Zephyrnet-logo

Onderzoekers lezen de suikerachtige 'taal' op celoppervlakken

Datum:

. Pascal Gagneux stelt zich malariaparasieten en andere pathogenen voor die interageren met de oppervlakken van de cellen van een gastheer, hij stelt zich een miniatuurregenwoud voor met pathogene deeltjes die als kleurrijke vogels overvliegen. Het bladerdak bestaat uit vertakkende suikerachtige moleculen die het oppervlak van de cel sieren. "Als u een malariaparasiet bent, landt u op een menselijke rode bloedcel" en "de eerste 'bladeren' die u aanraakt" worden suikers genoemd siaalzuren, zei Gagneux, een evolutiebioloog aan de Universiteit van Californië, San Diego.

Zijn ecologische kijk op die interactie is geworteld in zijn eerdere veldwerk naar het gedrag van wilde chimpansees in de dichte West-Afrikaanse bossen. Tijdens die tochten begon hij zich af te vragen: "Hoe komt het dat mensen en chimpansees, die zoveel van hetzelfde DNA delen, niet op dezelfde manier met ziekten omgaan?"

"Ziekten die jou en mij het snuiven bezorgen, zullen de chimpansees zelfs doden," legde hij uit. Maar het tegendeel is ook waar. Chimpansees zijn niet vatbaar voor influenza A en hiv-infecties worden dodelijk bij mensen, maar blijven mild bij chimpansees. De malariaparasieten die mensen doden, kunnen chimpansees niet infecteren, en vice versa. Deze vreemde selectiviteit is niet eigen aan primaten - er zijn talloze voorbeelden van ziekteverwekkers die bepaalde gastheersoorten verwoesten, maar andere niet.

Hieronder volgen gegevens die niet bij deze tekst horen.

(** Places where a thread waits for nothing. *)
Definition unblocked (p : pc) : bool :=
  match p with RAcquire _ | RAcquire2 _ | RLock _ | WAcquire _ | Done => false | _ => true end.
Definition at_rc (p : pc) : bool := match p with RAcquire _ | RAcquire2 _ => true | _ => false end.
Definition at_write (p : pc) : bool := match p with WAcquire _ => true | _ => false end.

Lemma acquire_some t k : (0 < lk_value k)%nat -> exists k', lk_acquire t k = Some k'.
Proof. unfold lk_acquire. destruct (lk_value k); [lia|eauto]. Qed.

Lemma rw_goes_on w s : rw_inv w s -> Forall (fun p => p = Done) (pcs s) \/ exists t s', rw_step t s = Some s'.
Proof.
  intros [I1 I2 I3 I4 I5 _ _ _]. destruct s as [c n rc wl ps o]. cbn [readerCount rcLock writeLock pcs] in *. cbn [rw_step].
  destruct (count_cases unblocked ps) as [(t & p & Ht & Hp)|Hu].
  { right. exists t. rewrite Ht. destruct p; try done; eauto. }
  assert (Hz : forall f, (forall p, f p = true -> unblocked p = true) -> count_if f ps = 0%nat).
  { intros f Hf. apply count_none. intros t p Ht. pose proof (count_zero _ _ _ _ Hu Ht) as Hb.
    destruct (f p) eqn:E; [|done]. by rewrite (Hf p E) in Hb. }
  pose proof (Hz writing ltac:(by intros [])) as Z1. pose proof (Hz unlocking ltac:(by intros [])) as Z2.
  destruct (count_cases locking ps) as [(t & p & Ht & Hp)|Hl].
  { right. exists t. rewrite Ht. destruct p as [| |i| | | | | | | | | | | | |]; try done.
    pose proof (count_at_least _ _ _ _ Ht Hp). pose proof (I3 ltac:(lia)) as Hn. rewrite Hn in I5. cbn in I5.
    destruct (acquire_some t wl) as [k' ->]; [lia|]. cbn. eauto. }
  assert (Hrc : count_if in_rc ps = 0%nat).
  { apply count_none. intros t p Ht. pose proof (count_zero _ _ _ _ Hu Ht). pose proof (count_zero _ _ _ _ Hl Ht). by destruct p. }
  pose proof (gd_value _ _ _ I1) as Hv.
  destruct (count_cases at_rc ps) as [(t & p & Ht & Hp)|Ha].
  { right. exists t. rewrite Ht. destruct (acquire_some t rc) as [k' Hk]; [lia|]. destruct p; try done; rewrite Hk; cbn; eauto. }
  assert (Hc : count_if counted ps = 0%nat).
  { apply count_none. intros t p Ht. pose proof (count_zero _ _ _ _ Hu Ht). pose proof (count_zero _ _ _ _ Hl Ht).
    pose proof (count_zero _ _ _ _ Ha Ht). by destruct p. }
  destruct (count_cases at_write ps) as [(t & p & Ht & Hp)|Hw].
  { right. exists t. rewrite Ht. rewrite I2, Hc in I5. change (0 <? Z.of_nat 0) with false in I5. cbn [b2n] in I5. destruct (acquire_some t wl) as [k' Hk]; [lia|].
    destruct p; try done. rewrite Hk. cbn. eauto. }
  left. apply Forall_lookup_2. intros t p Ht. pose proof (count_zero _ _ _ _ Hu Ht). pose proof (count_zero _ _ _ _ Hl Ht).
  pose proof (count_zero _ _ _ _ Ha Ht). pose proof (count_zero _ _ _ _ Hw Ht). by destruct p.
Qed.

Op zoek naar een antwoord draaide Gagneux zich om naar de studie van de glycomoleculen, of glycanen, in dat "regenwoudkruin" dat cellen omhult. Glycanen zijn een spectaculair diverse groep complexe suikers (polysacchariden). Ze kunnen op zichzelf bestaan ​​- cellulose is een plantaardige glycaan die bestaat uit lange ketens van glucose - of ze kunnen worden verankerd aan andere biomoleculen zoals eiwitten en lipiden, waarvan ze de chemische eigenschappen wijzigen. Hun structuur kan lineair zijn (zoals in cellulose), maar ze kunnen ook zeer sterk vertakt zijn, wat bijdraagt ​​aan hun variëteit en complexiteit.

Hun eindeloze variatie tussen cellen en soorten staat centraal in de reden waarom ziekteverwekkers bepaalde gastheersoorten verwoesten, maar andere niet. Het helpt om de "spillover" van bepaalde infectieuze agentia, zoals SARS-CoV-2, van de ene soort naar de andere te verklaren, wat leidt tot wereldwijde pandemieën. Maar het is ook een sleutel tot cellulair gedrag, zelfs binnen soorten, zoals de interacties tussen menselijk sperma en de ei- en baarmoedercellen.

Nu kunnen wetenschappers op het punt staan ​​een doorbraak te bereiken in het begrip van glycanen en glycobiologie. Na analyse van een uitgebreide dataset van glycaanstructuren en hun bekende interacties, ontdekten onderzoekers van Harvard University en het Massachusetts Institute of Technology een gedeelde structurele 'taal' die alle organismen gebruiken bij het maken van glycanen, zoals een gemeentelijke bouwcode die zorgt voor een consistente, compatibele architectuur. . De onderzoekers hebben een reeks online tools uitgebracht die iedereen kan gebruiken om glycaanstructuren en -functies te analyseren.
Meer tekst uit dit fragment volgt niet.